The best of the stories in which Saunders operates free of special effects is titled “The Red Bow,” elliptically related by a father who is tongue-tied with grief. It involves the death of a child -- “and she wasn’t there anymore, she wasn’t, you know, there, there inside her body” -- but radiates out to a story of community as well. Without being maudlin, Saunders’ tenderness shines through. Mentioning the child’s uncle, who had been living with the family, we are told, “Mostly he just went very quietly around the house, especially since January when he’d lost his job, avoiding the kids really, a little ashamed almost, as if knowing that, when they grew up, they would never be the out-of-work slinking-around uncle.”
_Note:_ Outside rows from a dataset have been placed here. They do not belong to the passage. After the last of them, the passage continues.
(** [PerContainerRateLimit]: single precision times single precision, then a division in double precision. *)
Definition PerContainerRateLimit (c : CollectorConfig) : option Z :=
  let max := MaxConnectionsPerMinute (runtime_config_ c) (max_connections_per_minute_ c) in
  sf_round (double_div (float_mul (float_of_Z max) (float_of_Z (scrape_interval_ (user c)))) (double_of_Z 60)).

(** [createChannel]: whether the channel uses TLS. *)
Definition uses_tls (u : UserConfig) : bool :=
  match tls_config_ u with Some t => TlsConfig_IsValid t | None => false end.

(** ** The start of [main] *)

Definition set_runtime_config (c : CollectorConfig) (r : option message) : CollectorConfig :=
  mkCollectorConfig (flags c) (syscalls_ c) (host_proc_ c) (user c) (networks c) (afterglow c) (stats c) (sinsp c)
    (host_config_ c) (max_connections_per_minute_ c) r.

Context {W : Type} `{Kernel W} `{FileSystem W} `{Yaml} (config_fields : list field).

(** The configuration of the options and variables, then that of the file: an invalid file is fatal. *)
Definition startup (k : W) (host : HostInfo) (args : CollectorArgs) (garbage inotify_fd : Z)
  : option (CollectorConfig * HostInfo * W) :=
  (let! (c, host) := InitCollectorConfig host (Some args) garbage in
   let loader := ConfigLoader_make (runtime_config_ c) (getenv (lit "ROX_COLLECTOR_CONFIG_PATH")) inotify_fd in
   let! (result, loader, k) := LoadConfiguration config_fields k loader None in
   match result with
   | PARSE_ERROR => None
   | SUCCESS | FILE_NOT_FOUND => Some (set_runtime_config c (config_ loader), host, k)
   end)%col.
End Config.

(** ** Lemmas *)

Lemma CheckGrpcServer_OK s :
  (CheckGrpcServer_view s).1 = ARG_OK <->
  exists host port, s = host ++ ":"%char :: port /\ ~ In ":"%char host /\ host <> [] /\ port <> []
                    /\ (length s <= 255)%nat.
Proof.
  destruct s as [|c s]; [split; [done|by intros ([] & ? & ? & ?)]|]. set (l := c :: s).
  replace (CheckGrpcServer_view l) with
    (if (255 <? length l)%nat then (ARG_ILLEGAL, lit "GRPC Server addr too long (> 255)")
     else match find_char ":" l with
          | None => (ARG_ILLEGAL, lit "Malformed grpc server addr")
          | Some marker =>
              match take marker l, drop (marker + 1) l with
              | [], _ => (ARG_ILLEGAL, lit "Missing grpc host")
              | _, [] => (ARG_ILLEGAL, lit "Missing grpc port")
              | _, _ => (ARG_OK, [])
              end
          end).
  2: { unfold CheckGrpcServer_view, l. destruct (255 <? _)%nat; [done|]. destruct (find_char _ _) as [n|]; [|done].
       by destruct (take n (c :: s)), (drop (n + 1) (c :: s)). }
  destruct (Nat.ltb_spec 255 (length l)) as [Hlen|Hlen]; [split; [done|intros (? & ? & _ & _ & _ & _ & ?); lia]|].
  destruct (find_char ":" l) as [n|] eqn:E.
  - pose proof E as [El Hin]%find_char_Some. apply take_drop_middle in El as Es.
    rewrite Nat.add_1_r. split.
    + intros Hok. exists (take n l), (drop (S n) l). split; [by symmetry|]. split; [exact Hin|].
      destruct (take n l), (drop (S n) l); done.
    + intros (host & port & Eh & Hh & Hne & Hp & _). rewrite Eh, find_char_app in E by done. injection E as <-.
      rewrite Eh, take_app_length, drop_app_ge, Nat.sub_succ_l, Nat.sub_diag by lia. cbn [drop].
      by destruct host, port.
  - split; [done|]. intros (host & port & Eh & _). apply find_char_None in E. destruct E. rewrite Eh.
    apply in_or_app. right. by left.
Qed.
For those who wish to get a quick bead on Saunders and his oeuvre, two of the longer stories found in “In Persuasion Nation” encapsulate his style, his force, his concerns and his extreme shape-shifting in narrative as well: “Brad Carrigan, American” and “commcomm.” The former is a takedown of television serials and scripted-reality shows, and the latter involves a fumbling PR man for the Air Force (in Community Communications, hence the title) trying to transfer to Homeland Security. Both involve blood and destruction: Brad picks up charred corpses in the yard after they plead with him to carry them in out of the rain; the murder of the narrator’s parents in “commcomm” is serialized as their spirits replay it night after night.

Saunders’ caustic wit, imaginative flair and the Ping-Pong speed of his dialogue are on full display here. The characters are trying to stay in the script in “Brad Carrigan, American,” as they discuss other shows like “Kill the Ho” and “Final Twist,” in which, Brad complains, “they tricked people into eating their own mothers,” only to be told by a fellow cast member, “I don’t know if I’m all that interested in the moral ins and outs of it. I guess I’m just saying I enjoyed it.”

Life and death intermingle in “commcomm,” and a murdered staff member, who had been in the group “ChristLife Reenactors,” returns to tell the story’s narrator, “There is a glory, but not like how I thought.” That’s about how we could sum up the stories in this collection too.